De blindgeborene is van nature blind. Hij wordt herschapen. Van blind wordt hij niet alleen ziende, maar helderziende. Zoals overal bij Johannes is het helingsverhaal een heilsverhaal. Een feit uit het mensenleven verwijst ons naar het leven met God, naar het geloof. Die blindgeborene is ieder van ons. Wij worden niet geboren met het geloof.
Jezus komt ons echter onverwacht en ongevraagd tegemoet en wrijft ons de ogen in met de mogelijkheid ziende te worden. Maar daarmee zijn we nog niet ziende. Geloven is doen wat Jezus zegt. We worden maar ziende in het geloof als we, op Jezus’ woord, blindelings het risico nemen ons op nog onbekende wegen te begeven om ons te gaan wassen in het water dat Siloam heet. Johannes voegt er hier fijntjes aan toe dat Siloam ‘gezondene’ betekent.
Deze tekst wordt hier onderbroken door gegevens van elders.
(* ===== verification/Evaluation.v ===== *)
(** * Evaluating an auction in the whole system

    The answer of the glue to a range query is JSON text that is put together
    without escaping: it is parsed back to the entries it was made from. With
    it, [auction_eval] through the glue and the ledger enclave returns the
    winner among the bids the ledger holds. *)
From S2P Require Import Prelude Utils Base64 Cdouble ParsonText Parson ParsonParse ParsonPrint ParsonRoundtrip.
From S2P Require Import StdMap Sgx EccCrypto Shim AuctionJson Auction AuctionSpec.
From S2P Require Import Fabric Ledger LedgerProofs TlccEnclave EccEnclave HostLib Endorsement PeerGlue System.
Import Utils Base64 ParsonText Parson ParsonParse ParsonPrint ParsonRoundtrip StdMap Sgx EccCrypto Shim AuctionJson
  Auction AuctionSpec Fabric Ledger LedgerProofs TlccEnclave EccEnclave HostLib Endorsement PeerGlue System.

Module Evaluation.

(** ** Unescaped strings *)

Lemma raw_nul_free s : raw s → nul_free s.
Proof. intros H. eapply list.Forall_impl; [exact H|]. by intros c (_ & _ & Hc) ->. Qed.

Lemma skip_quotes_raw s rest : raw s → skip_quotes_loop (s ++ x22 :: rest) = Some rest.
Proof.
  induction 1 as [|c s (H1 & H2 & H3) _ IH]; [done|]. cbn [app skip_quotes_loop].
  by rewrite !bool_decide_false by (done || by intros ->).
Qed.

Lemma process_string_raw s rest : raw s → ∀ fuel out, length s <= fuel →
  process_string_loop fuel (s ++ rest) (length s) out = Ok (Some (out ++ s)).
Proof.
  induction 1 as [|c s (H1 & H2 & H3) _ IH]; intros [|f] out Hf; cbn [length] in Hf; try lia;
    [by rewrite app_nil_r..|].
  cbn [length process_string_loop app peek advance tail].
  rewrite !bool_decide_false by (done || by intros ->). destruct (Z.ltb_spec (b2z c) 32); [lia|].
  rewrite IH by lia. by rewrite <-app_assoc.
Qed.

Lemma quoted_raw s rest : raw s → get_quoted_string (x22 :: s ++ x22 :: rest) = Ok (Some (s, rest)).
Proof.
  intros Hs. unfold get_quoted_string. cbn [skip_quotes]. rewrite skip_quotes_raw by done.
  unfold process_string. cbn [drop]. rewrite drop_0.
  replace (_ - _ - 2) with (length s) by (cbn [length]; rewrite length_app; cbn [length]; lia).
  by rewrite process_string_raw.
Qed.

Lemma parse_raw_string f s rest n : raw s → n <= MAX_NESTING →
  parse_value (S f) (x22 :: s ++ x22 :: rest) n = Ok (Some (JSONString s, rest)).
Proof.
  intros Hs Hn. rewrite parse_value_at by done. rewrite !bool_decide_false, bool_decide_true by done.
  unfold parse_string_value. by rewrite quoted_raw.
Qed.

(** ** The answer to a range query *)

(** An entry of the answer, and the object it is parsed to. *)
Definition item_raw (item : bytes * bytes) : Prop := raw (TransformToSGX item.1) ∧ raw item.2.
Definition item_value (item : bytes * bytes) : JSON_Value :=
  JSONObject (MkObject [(bs "key", JSONString (TransformToSGX item.1)); (bs "value", JSONString item.2)] 2).

Lemma member_step f o k v rest n : raw k → raw v → n <= MAX_NESTING → nul_free k →
  Forall nul_free (names (obj_pairs o)) → k ∉ names (obj_pairs o) →
  ∃ o', obj_pairs o' = obj_pairs o ++ [(k, JSONString v)] ∧
    parse_object_loop (S (S f)) o (x22 :: k ++ x22 :: x3a :: x22 :: v ++ x22 :: rest) n =
    (let s2 := skip_whitespaces rest in
     if negb (bool_decide (peek s2 = x2c)) then finish_object o' s2
     else parse_object_loop (S f) o' (skip_whitespaces (advance s2)) n).
Proof.
  intros Hk Hv Hn Hnk Hno Hni.
  destruct (json_object_add_fresh o k (JSONString v) Hnk Hno Hni) as (o' & Hadd & Ho').
  exists o'. split; [done|]. cbn [parse_object_loop peek]. rewrite bool_decide_false by done.
  rewrite quoted_raw by done. cbn [mbind res_bind]. rewrite skip_stop by done. cbn [peek advance tail].
  rewrite bool_decide_true by done. cbn [negb]. rewrite parse_raw_string by done. cbn [mbind res_bind].
  by rewrite Hadd.
Qed.

(** A member before another one, and the last one. *)
Lemma member_comma f o k v rest n : raw k → raw v → n <= MAX_NESTING → nul_free k →
  Forall nul_free (names (obj_pairs o)) → k ∉ names (obj_pairs o) →
  ∃ o', obj_pairs o' = obj_pairs o ++ [(k, JSONString v)] ∧
    parse_object_loop (S (S f)) o (x22 :: k ++ x22 :: x3a :: x22 :: v ++ x22 :: x2c :: x22 :: rest) n =
    parse_object_loop (S f) o' (x22 :: rest) n.
Proof.
  intros Hk Hv Hn Hnk Hno Hni.
  destruct (member_step f o k v (x2c :: x22 :: rest) n) as (o' & Ho' & ->); [done..|].
  exists o'. split; [done|]. rewrite skip_stop by done. cbn [peek advance tail].
  rewrite bool_decide_true by done. cbn [negb]. by rewrite skip_stop.
Qed.

Lemma member_last f o k v rest n : raw k → raw v → n <= MAX_NESTING → nul_free k →
  Forall nul_free (names (obj_pairs o)) → k ∉ names (obj_pairs o) →
  parse_object_loop (S (S f)) o (x22 :: k ++ x22 :: x3a :: x22 :: v ++ x22 :: x7d :: rest) n =
  Ok (Some (JSONObject (MkObject (obj_pairs o ++ [(k, JSONString v)]) (S (length (obj_pairs o)))), rest)).
Proof.
  intros Hk Hv Hn Hnk Hno Hni.
  destruct (member_step f o k v (x7d :: rest) n) as (o' & Ho' & ->); [done..|].
  rewrite skip_stop by done. cbn [peek]. rewrite bool_decide_false by done. cbn [negb].
  rewrite finish_object_close by (rewrite Ho'; by destruct (obj_pairs o)).
  by rewrite Ho', length_app, Nat.add_1_r.
Qed.

(** An object starts with its first member. *)
Lemma parse_object_start f t n : n < MAX_NESTING →
  parse_value (S f) (x7b :: x22 :: t) n = parse_object_loop f json_object_init (x22 :: t) (S n).
Proof.
  intros Hn. rewrite parse_value_at by (done || lia).
  rewrite bool_decide_true by done. unfold parse_object_value. cbn [peek advance tail].
  rewrite bool_decide_true by done. cbn [negb]. rewrite skip_stop by done. cbn [peek].
  by rewrite bool_decide_false.
Qed.

Lemma item_json_eq item rest : item_json item ++ rest =
  x7b :: x22 :: bs "key" ++ x22 :: x3a :: x22 :: TransformToSGX item.1 ++ x22 ::
  x2c :: x22 :: bs "value" ++ x22 :: x3a :: x22 :: item.2 ++ x22 :: x7d :: rest.
Proof. unfold item_json. rewrite <-!app_assoc. done. Qed.

Lemma parse_item f item rest n : item_raw item → n < MAX_NESTING →
  parse_value (S (S (S (S f)))) (item_json item ++ rest) n = Ok (Some (item_value item, rest)).
Proof.
  intros [Hk Hv] Hn. rewrite item_json_eq, parse_object_start by done.
  destruct (member_comma (S f) json_object_init (bs "key") (TransformToSGX item.1)
    (bs "value" ++ x22 :: x3a :: x22 :: item.2 ++ x22 :: x7d :: rest) (S n))
    as (o1 & Ho1 & ->); [by_evaluation|done|lia|by_evaluation|constructor|apply not_elem_of_nil|].
  cbn [obj_pairs json_object_init app] in Ho1.
  rewrite member_last; [by rewrite Ho1|by_evaluation|done|lia|by_evaluation|rewrite Ho1; by_evaluation..].
Qed.

Lemma items_json_cons item item' l : items_json (item :: item' :: l) = item_json item ++ bs "," ++ items_json (item' :: l).
Proof. done. Qed.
‘Gezondene’ is de titel die hij voor Jezus gebruikt. We hebben het begrepen : het water van Siloam is het water van het doopsel in Jezus door God gezonden.
Het is voor ons niet altijd evident in te gaan op hetgeen Jezus ons vraagt. Als Hij ons zo nabij komt, durft onze reactie wel eens weigerachtig te zijn. Wij stellen uit wat Hij ons vraagt, we wikken en we wegen het voor en het tegen : zal Jezus’ opdracht van verzoening, van navolging, van delen en geven, ons wel gelukkig maken ? Zolang we dralen komt er van geloven niet veel in huis. We worden maar ziende als we de stap zetten. Maar als we de stap zetten overstraalt het licht onze ogen. De genezen blinde kan zijn geluk niet als een privébezit voor zichzelf houden : hij vertelt onbevangen aan buren en kennissen wat hem is overkomen : hij is zelf een ‘gezondene’ geworden. Het geloof is maar compleet als wij er ons eigen verhaal over hebben. We hebben het trouwens allen zelf ervaren : het Jezusgeloof krimpt als we er alleen maar in de eigen binnenkamer mee bezig zijn, en het vermeerdert door het met anderen te delen.
Het geloof is als de vreugde : gedeelde vreugde is dubbele vreugde, gedeeld geloof is dubbel geloof. We leven in een tijd die het geloof naar de privé-sfeer wil verbannen :meer dan ooit hebben we er nood aan ons geloof met anderen te delen, actief deel te hebben aan een geloofsgemeenschap.
Ons geloof is echter niet altijd evident voor onze omgeving. Dat mocht de genezen blinde ook ervaren. Het eerste wat hij ziet, zijn mensen die niet geloven aan zijn genezing door Jezus. Hij staat er alleen mee. Zijn geloof stuit op scepsis eerst, op vijandigheid ten slotte. Hij wordt onder druk gezet om Jezus als ongeloofwaardig te verklaren. Doorheen die beproevingen rijpt zijn geloof. Men bevraagt hem, men stelt hem objecties waar hij voordien nooit eerder aan gedacht had : hij moet zijn geloof verdedigen tegen anderen, en het voor zichzelf in het reine brengen. Hij geeft echter zijn identiteit niet prijs : hij heeft een persoonlijke keuze gemaakt, en hij slikt zijn Jezusgeloof niet in.
Omdat zijn geloof uit zijn hart komt kan hij vasthouden aan zijn innerlijke overtuiging, wat de anderen hem ook maar kunnen zeggen.
Zo is het ook nog vandaag. Wie zijn geloof tot Jezus bekent, moet niet veel spontaan applaus verwachten. Je wordt eerder met vragen bestookt, je zou je zelfs moeten verantwoorden voor alles wat “christenen” in duistere eeuwen uitgehaald hebben, en dat trouwens niet volgens het evangelie was. Zolang er geen tegenwind was, bleef geloven eerder gemakkelijk. Men kon er zich laten dragen door de kudde. Dit uur van storm en ontij, maar ook van moed,verstevigt ons geloof.
De genezen blinde moet voor zijn geloof een hoge prijs betalen. Hij wordt door de religieuze overheden aan de deur gezet. Maar in die tegenspoed komt Jezus hem heel dicht nabij. Het Jezusgeloof dat hij met anderen had gedeeld en in moeilijke omstandigheden trouw gebleven was, mondt nu uit in een houding van aanbidding. Hij werpt zich voor Jezus neer. Wie bidt doet niet anders dan geloven. Wij laten er ons door de Heer beminnen. Wij gaan de stilte binnen en ontdekken dat ze gevuld is door de Heer die ons niet in de steek laat.
Wanneer wij de liefde van God zien waarmee Hij ons bemint als enig ter wereld, dan zijn wij niet alleen ziende geworden, dan zijn wij helderziend geworden.
Br. Mark uit de trappisten abdij van Orval.